──────── DATA FOR THIS TASK
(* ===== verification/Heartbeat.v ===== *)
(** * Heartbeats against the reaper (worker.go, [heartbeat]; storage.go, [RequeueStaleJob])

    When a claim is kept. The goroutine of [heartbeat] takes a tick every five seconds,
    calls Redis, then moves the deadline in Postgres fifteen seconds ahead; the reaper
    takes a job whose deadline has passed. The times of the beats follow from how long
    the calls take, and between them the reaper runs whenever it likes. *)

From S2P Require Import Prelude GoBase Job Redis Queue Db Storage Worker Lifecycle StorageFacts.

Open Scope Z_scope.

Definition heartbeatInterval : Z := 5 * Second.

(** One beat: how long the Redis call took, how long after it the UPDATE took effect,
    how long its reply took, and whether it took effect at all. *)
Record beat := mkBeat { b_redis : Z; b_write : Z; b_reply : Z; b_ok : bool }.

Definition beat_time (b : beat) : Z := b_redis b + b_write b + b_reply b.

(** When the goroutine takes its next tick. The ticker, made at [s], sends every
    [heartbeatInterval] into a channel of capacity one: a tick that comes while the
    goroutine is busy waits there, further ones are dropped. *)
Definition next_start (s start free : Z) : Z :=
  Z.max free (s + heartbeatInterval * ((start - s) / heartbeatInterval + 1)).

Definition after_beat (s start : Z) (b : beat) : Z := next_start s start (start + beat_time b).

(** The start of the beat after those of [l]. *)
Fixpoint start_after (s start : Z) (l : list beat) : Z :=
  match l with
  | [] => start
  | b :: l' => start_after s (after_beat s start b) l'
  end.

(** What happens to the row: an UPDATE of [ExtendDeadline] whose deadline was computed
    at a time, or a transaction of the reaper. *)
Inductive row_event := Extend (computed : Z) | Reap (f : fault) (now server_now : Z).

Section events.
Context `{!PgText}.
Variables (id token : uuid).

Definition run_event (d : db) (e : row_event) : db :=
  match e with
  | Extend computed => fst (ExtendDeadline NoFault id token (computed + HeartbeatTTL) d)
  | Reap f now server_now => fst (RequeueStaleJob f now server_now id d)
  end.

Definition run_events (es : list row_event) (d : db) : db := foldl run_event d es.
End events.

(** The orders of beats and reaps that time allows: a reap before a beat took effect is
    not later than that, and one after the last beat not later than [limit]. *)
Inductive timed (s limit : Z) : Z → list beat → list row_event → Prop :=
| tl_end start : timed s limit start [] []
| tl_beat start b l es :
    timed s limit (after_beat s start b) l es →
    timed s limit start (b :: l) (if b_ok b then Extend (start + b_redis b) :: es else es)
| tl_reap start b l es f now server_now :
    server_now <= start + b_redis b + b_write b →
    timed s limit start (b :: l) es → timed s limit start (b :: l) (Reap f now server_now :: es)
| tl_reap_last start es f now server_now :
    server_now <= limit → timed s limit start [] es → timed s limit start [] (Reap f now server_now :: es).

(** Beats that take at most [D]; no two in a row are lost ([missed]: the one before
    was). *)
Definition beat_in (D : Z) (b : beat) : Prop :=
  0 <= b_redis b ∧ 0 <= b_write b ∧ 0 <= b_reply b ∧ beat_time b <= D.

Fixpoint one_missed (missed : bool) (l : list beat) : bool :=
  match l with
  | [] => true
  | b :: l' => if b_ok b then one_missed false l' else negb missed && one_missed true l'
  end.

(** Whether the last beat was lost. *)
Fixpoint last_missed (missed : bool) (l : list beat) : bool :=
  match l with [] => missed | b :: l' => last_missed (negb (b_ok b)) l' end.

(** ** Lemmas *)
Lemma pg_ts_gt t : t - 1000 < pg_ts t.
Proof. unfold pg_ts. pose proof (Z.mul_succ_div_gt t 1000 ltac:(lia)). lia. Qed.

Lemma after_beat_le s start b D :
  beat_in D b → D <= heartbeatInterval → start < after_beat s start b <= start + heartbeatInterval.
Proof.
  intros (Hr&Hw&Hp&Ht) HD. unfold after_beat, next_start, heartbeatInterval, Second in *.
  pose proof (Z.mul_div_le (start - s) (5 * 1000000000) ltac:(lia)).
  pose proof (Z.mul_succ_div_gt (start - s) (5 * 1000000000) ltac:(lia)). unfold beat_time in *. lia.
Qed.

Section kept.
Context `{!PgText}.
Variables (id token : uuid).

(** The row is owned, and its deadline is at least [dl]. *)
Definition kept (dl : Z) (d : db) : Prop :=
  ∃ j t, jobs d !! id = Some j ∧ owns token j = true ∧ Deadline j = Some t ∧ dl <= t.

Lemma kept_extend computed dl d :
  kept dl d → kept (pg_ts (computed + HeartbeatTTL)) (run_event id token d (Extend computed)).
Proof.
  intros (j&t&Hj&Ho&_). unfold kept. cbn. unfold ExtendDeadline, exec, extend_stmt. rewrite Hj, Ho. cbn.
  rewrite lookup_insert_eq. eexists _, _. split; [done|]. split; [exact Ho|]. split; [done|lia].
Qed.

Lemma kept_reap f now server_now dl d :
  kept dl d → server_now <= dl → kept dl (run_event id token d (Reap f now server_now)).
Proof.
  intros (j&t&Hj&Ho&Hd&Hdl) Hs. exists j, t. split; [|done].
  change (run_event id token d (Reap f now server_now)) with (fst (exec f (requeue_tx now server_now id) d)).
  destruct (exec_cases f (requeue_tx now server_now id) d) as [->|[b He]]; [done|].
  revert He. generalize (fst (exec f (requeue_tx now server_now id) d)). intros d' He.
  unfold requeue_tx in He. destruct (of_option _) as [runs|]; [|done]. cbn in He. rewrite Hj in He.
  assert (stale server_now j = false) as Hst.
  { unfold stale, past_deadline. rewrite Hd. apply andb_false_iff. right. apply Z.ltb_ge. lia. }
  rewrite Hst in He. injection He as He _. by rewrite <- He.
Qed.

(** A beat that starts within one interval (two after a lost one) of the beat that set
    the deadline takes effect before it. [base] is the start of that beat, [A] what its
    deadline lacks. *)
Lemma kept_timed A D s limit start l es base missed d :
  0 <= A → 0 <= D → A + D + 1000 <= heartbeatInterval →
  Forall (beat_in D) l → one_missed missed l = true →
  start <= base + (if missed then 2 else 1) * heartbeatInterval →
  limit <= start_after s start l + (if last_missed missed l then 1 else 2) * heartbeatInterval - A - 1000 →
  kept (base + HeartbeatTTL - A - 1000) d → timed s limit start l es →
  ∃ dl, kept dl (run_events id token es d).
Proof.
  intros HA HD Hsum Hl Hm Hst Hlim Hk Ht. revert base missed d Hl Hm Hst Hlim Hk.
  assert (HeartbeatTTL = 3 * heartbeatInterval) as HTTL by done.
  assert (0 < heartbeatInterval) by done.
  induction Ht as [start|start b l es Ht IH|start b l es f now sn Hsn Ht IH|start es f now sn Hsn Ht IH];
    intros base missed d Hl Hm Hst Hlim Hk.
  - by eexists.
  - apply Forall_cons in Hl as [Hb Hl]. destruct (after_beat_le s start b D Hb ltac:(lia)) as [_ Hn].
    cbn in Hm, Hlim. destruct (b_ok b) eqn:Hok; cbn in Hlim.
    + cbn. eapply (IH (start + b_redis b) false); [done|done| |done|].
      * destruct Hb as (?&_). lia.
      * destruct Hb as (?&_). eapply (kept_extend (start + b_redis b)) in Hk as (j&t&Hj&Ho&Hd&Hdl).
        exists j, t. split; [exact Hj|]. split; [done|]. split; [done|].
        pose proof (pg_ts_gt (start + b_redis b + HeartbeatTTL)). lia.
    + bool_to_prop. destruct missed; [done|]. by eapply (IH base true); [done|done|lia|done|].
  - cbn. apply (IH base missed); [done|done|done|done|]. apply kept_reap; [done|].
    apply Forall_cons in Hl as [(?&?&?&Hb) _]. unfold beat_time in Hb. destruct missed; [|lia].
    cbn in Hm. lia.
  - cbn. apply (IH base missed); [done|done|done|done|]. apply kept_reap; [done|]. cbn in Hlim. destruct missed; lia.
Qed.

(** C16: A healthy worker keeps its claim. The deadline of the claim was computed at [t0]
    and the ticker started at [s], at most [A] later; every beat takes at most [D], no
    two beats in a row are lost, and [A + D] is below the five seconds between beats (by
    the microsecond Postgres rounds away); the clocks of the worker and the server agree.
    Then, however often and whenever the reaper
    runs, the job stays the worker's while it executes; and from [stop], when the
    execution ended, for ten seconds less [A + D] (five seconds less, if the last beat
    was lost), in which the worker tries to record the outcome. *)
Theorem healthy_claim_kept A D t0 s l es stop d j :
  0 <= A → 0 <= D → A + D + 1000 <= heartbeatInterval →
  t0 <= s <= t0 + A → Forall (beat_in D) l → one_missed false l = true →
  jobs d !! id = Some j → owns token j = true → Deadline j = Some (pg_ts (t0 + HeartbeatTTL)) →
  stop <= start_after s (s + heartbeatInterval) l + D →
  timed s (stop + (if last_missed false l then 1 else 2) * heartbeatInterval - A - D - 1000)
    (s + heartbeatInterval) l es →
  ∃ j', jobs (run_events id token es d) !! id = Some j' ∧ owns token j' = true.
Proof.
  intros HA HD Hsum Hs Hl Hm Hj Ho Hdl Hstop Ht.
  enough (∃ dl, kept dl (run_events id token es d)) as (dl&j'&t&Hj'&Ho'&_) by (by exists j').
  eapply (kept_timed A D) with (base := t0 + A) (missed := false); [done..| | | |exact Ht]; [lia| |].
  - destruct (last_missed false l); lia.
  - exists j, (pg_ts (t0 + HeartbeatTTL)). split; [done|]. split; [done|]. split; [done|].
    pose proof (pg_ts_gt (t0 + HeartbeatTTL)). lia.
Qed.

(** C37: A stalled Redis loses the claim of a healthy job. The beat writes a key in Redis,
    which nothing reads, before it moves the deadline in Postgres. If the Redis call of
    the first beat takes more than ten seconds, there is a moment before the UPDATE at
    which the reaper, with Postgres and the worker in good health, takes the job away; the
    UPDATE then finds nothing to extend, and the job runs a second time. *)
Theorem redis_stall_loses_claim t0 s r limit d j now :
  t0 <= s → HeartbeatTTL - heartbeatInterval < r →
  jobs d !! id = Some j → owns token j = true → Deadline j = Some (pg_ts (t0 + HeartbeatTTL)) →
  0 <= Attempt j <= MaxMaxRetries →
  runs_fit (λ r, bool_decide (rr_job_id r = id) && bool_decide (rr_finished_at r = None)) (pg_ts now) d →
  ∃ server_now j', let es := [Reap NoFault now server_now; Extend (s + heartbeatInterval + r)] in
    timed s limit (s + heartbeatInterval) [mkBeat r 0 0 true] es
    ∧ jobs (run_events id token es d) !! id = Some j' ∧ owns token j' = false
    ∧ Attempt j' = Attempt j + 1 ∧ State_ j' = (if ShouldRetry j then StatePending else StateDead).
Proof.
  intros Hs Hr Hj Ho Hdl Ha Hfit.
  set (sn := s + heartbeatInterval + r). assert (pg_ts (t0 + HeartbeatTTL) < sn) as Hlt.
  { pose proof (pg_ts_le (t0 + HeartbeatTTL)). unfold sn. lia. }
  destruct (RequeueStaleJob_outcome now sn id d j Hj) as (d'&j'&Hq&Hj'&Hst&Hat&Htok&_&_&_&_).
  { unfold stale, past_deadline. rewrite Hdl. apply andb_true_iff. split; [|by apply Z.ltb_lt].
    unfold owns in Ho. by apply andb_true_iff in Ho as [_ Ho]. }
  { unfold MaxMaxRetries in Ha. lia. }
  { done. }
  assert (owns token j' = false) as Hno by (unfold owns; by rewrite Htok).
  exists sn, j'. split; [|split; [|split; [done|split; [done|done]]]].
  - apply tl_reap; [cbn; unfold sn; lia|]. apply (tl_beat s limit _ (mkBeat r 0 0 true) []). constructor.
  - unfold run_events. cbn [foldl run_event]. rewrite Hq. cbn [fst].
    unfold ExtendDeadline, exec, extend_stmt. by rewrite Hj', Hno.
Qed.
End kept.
────────────────
Check each line above for the string "MaxMaxRetries" and return those that contain it.

» **ANSWER TO THIS TASK**:
  0 <= Attempt j <= MaxMaxRetries →
  { unfold MaxMaxRetries in Ha. lia. }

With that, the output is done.